Friday, May 27, 2022

A Psalm for the Wild-Built (Monk & Robot #1) by Becky Chambers

If you are an astute reader of this here web log, you know that I ADORE the Wayfarers series from Becky Chambers. Go ahead and click that link and read my gushing reviews of those books. I actually asked for set of the physical books for my birthday last year and I rarely get hard copies of books these days. So, I'm pretty much going to read anything Becky Chambers writes and I'm going to do it gleefully. I have been on the waitlist for A Psalm for the Wild-Built for approximately (checks Libby app) about six months ago and just waited and waited.

Generations ago, Panga's robots developed self-awareness and wandered into the wilderness with no contact from humans. Humans continued to live their lives without robots. We start by meeting Sibling Dex, a monk who is dissatisfied with their life in the city. They want to hear crickets and see blue sky. So they embark to become a tea monk, flitting from village to village on their bicycle driven cart, providing comfort, advice, and peace to others. But they remains dissatisfied until one day they veer off their normal path and run into Splendid Speckled Mosscap, a robot who has been tasked with making the first contact with humans in living memory.  

What ensues is...

a very boring book. 

I'm sorry, Becky Chambers. I will definitely read the second book in this duology, but this was such a snooze. It just felt like a freshman philosophy lecture about the purpose of humanity and what existence is really about and I was not here for it. 

I liked the worldbuilding. I liked Dex and Mosscap. I loved what Dex saw when he was cycling around. I liked hearing about how the robots lived and governed themselves. I liked so much of this, but I constantly found myself falling asleep and having to flip back pages to reread what I had missed. I really love how Chambers makes science fiction that deals with serious topics so optimistic. I'm still fangirling, I promise. 

So.  Huh. I feel like I should apologize to Becky Chambers. I'm sorry, it's me, not you. Maybe I'll revisit this book at a different place in my life and love it. But for now, here's your perfectly average rating.

3/5 stars

Lines of note:

Nobody in the world knows where I am right now, they thought, and the notion of that filled them with bubbling excitement. (location 555)

It's been so long since I've had that feeling. It sounds very nice. (Man, to be a young 20something again. It was lonely at times, but also very free.)

"Whereas I ... I like everything. Everything is interesting. I know about a lot of things, but only a little in each regard." Mosscap's posture changed at this. They hunched a bit, lowered their gaze. "It's not a very studious way to be." (location 938)

This is how I feel in life. I am an expert on nothing, but I know a little about a lot and it's sort of embarrassing. Everyone else has an expertise, and other than Taskmaster and the care and feeding of Hannah the Dog, I really am a dilettante. It is embarrassing, particularly when your social circle is mostly academics who are just so passionate about what they do. 

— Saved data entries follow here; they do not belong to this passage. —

Lemma ensure_capacity_preserves k n : preserves table_wf (ensure_capacity (T := T) k n).
Proof.
  intros t Hwf. destruct (dict_get (seqs t) k) as [st|] eqn:E.
  - destruct (ensure_capacity_spec t k st n Hwf E) as (t' & extra & Hrs & _ & -> & _). apply Hrs.
  - unfold ensure_capacity. by rewrite (bind_raise _ _ _ _ _ (get_seq_none _ _ E)).
Qed.

(** Writing pages touches the backing tensors only. *)
Definition same_pages t0 t : Prop :=
  table_wf t ∧ seqs t = seqs t0 ∧ block_size t = block_size t0 ∧ free_list t = free_list t0.

Lemma same_pages_set_k t0 t k' :
  same_pages t0 t → slab_shape k' = slab_shape (tbl_k t) → same_pages t0 (set_k k' t).
Proof.
  intros ([? ? ? ? (? & w & d & ?)] & ? & ? & ?) Hk. split; [|done]. split; simpl; try done.
  split; [congruence|exists w, d; congruence].
Qed.

Lemma same_pages_set_v t0 t v' :
  same_pages t0 t → slab_shape v' = slab_shape (tbl_v t) → same_pages t0 (set_v v' t).
Proof.
  intros ([? ? ? ? (? & w & d & ?)] & ? & ? & ?) Hk. split; [|done]. split; simpl; try done.
  split; [congruence|exists w, d; congruence].
Qed.

Lemma write_pages_same fuel k k_new v_new bh pos off end_ t0 :
  preserves (same_pages t0) (write_pages (T := T) fuel k k_new v_new bh pos off end_).
Proof.
  revert pos off. induction fuel as [|fuel IH]; intros pos off t Hwf; cbn [write_pages];
    (case_match; [|done]); [done|]. rewrite get_bind.
  destruct (dict_get (seqs t) k) as [st|] eqn:Hk;
    [|by rewrite (bind_raise _ _ _ _ _ (get_seq_none _ _ Hk))].
  rewrite (bind_ok _ _ _ _ _ (get_seq_run _ _ _ Hk)). cbv zeta.
  destruct (py_index _ _) as [page|]; [|done]. simpl of_option. rewrite lift_ok_bind.
  destruct (slab_assign (tbl_k t) _ _ _ _) as [k1|] eqn:Ek; [|done].
  rewrite lift_ok_bind, modify_bind. apply slab_assign_shape in Ek.
  pose proof (same_pages_set_k _ _ _ Hwf Ek) as Hwf1.
  destruct (slab_assign (tbl_v _) _ _ _ _) as [v1|] eqn:Ev; [|done].
  rewrite lift_ok_bind, modify_bind. apply slab_assign_shape in Ev.
  apply IH. by apply same_pages_set_v.
Qed.

Lemma write_preserves k start k_new v_new bh c :
  preserves table_wf (write (T := T) k start k_new v_new bh c).
Proof.
  intros t Hwf. unfold write. case_match; [done|]. case_match; [done|].
  destruct (py_index _ 0) as [s_new|]; [|done]. simpl of_option. rewrite lift_ok_bind.
  case_match; [done|]. cbv zeta.
  destruct (dict_get (seqs t) k) as [st|] eqn:E.
  2:{ rewrite (bind_raise _ _ t t KeyError); [done|]. unfold ensure_capacity.
      by rewrite (bind_raise _ _ _ _ _ (get_seq_none _ _ E)). }
  destruct (ensure_capacity_spec t k st (start + s_new) Hwf E) as (t1 & extra & Hrs & _ & Hrun & Hcap).
  case_bool_decide; [|rewrite (bind_raise _ _ _ _ _ Hrun); apply Hrs].
  rewrite (bind_ok _ _ _ _ _ Hrun).
  pose proof (write_pages_same (Z.to_nat s_new) k k_new v_new bh start 0 (start + s_new) t1 t1)
    as Hsame. destruct Hsame as (Hwf2 & Hsq & Hbs & _); [split; [apply Hrs|done]|].
  destruct (write_pages _ _ _ _ _ _ _ _ t1) as [t2 [[]|e]] eqn:Hw;
    [rewrite (bind_ok _ _ _ _ _ Hw)|by rewrite (bind_raise _ _ _ _ _ Hw)]. simpl in *.
  edestruct (advance_spec t2 k) as (t3 & -> & Hrs3); [done|rewrite Hsq; apply Hrs| |apply Hrs3].
  rewrite Hbs, (rs_bs _ _ _ _ _ Hrs). by apply Hcap.
Qed.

It is difficult for anyone born and raised in human infrastructure to truly internalize the fact that your view of the world is backward. Even if you fully know that you live in a natural world that existed before you and will continue long after, even if you know that the wilderness is the default state of things, and that nature is not something that only happens in carefully curated enclaves between towns, something that pops up in empty spaces if you ignore them for a while, even if you spend your whole life believing yourself to be deeply in touch with the ebb and flow, the cycle, the ecosystem as it actually is, you will still have trouble picture an untouched world. You will still struggle to understand that human constructs are carved out and overlaid, that these are the places that are the in-between, not the other way around. (location 1343)

I can't remember where I heard/read this little anecdote, but there's a story about how when the Lewis and Clark expedition made its way across what is now the United States, they were shocked. It was as if someone had cleared a path for them. There would be thigh high prairie grasses and thickets of forest, but somehow, there was always a way for them to get through it. Of course there were, since indigenous people of North America had cleared it. 

I sometimes try to picture in my head what the Wisconsin prairie looked like before settlers came. What did the native grassland look like? How many birds flocked in the sky? Were there huge flocks of deer everywhere? What was the insect situation like? It's literally impossible for me to imagine because I am a human who was born and raised with human infrastructure as the very basic core of my life. 

3 comments:

  1. A good friend of mine gushed about this book and said it was her best read of 2021. Plus the Modern Mrs Darcy community has raved about it. So I got a copy and then didn't like it... So it makes me feel better to hear that you didn't like it either. It just felt sort of meandering and boring to me. It's good to know you've like other books by this author. I might give her another try.

    ReplyDelete
    Replies
    1. I remember that you didn't like it and I was surprised, but as I read it, I could see where you were coming from. I think Wayfarers is so much better, so if you're willing to chance it, that's where'd I send you, but I can understand if this book just put you off of Chambers for good.

      Delete
  2. Oh, what a bummer. To wait (excitedly) for six months and then not like the book. Well, as always I like your honest reviews! I'm definitely not into sci-fi but every once in a while I branch out, so I'm keeping the Wayfarers series in the back of my mind... maybe someday.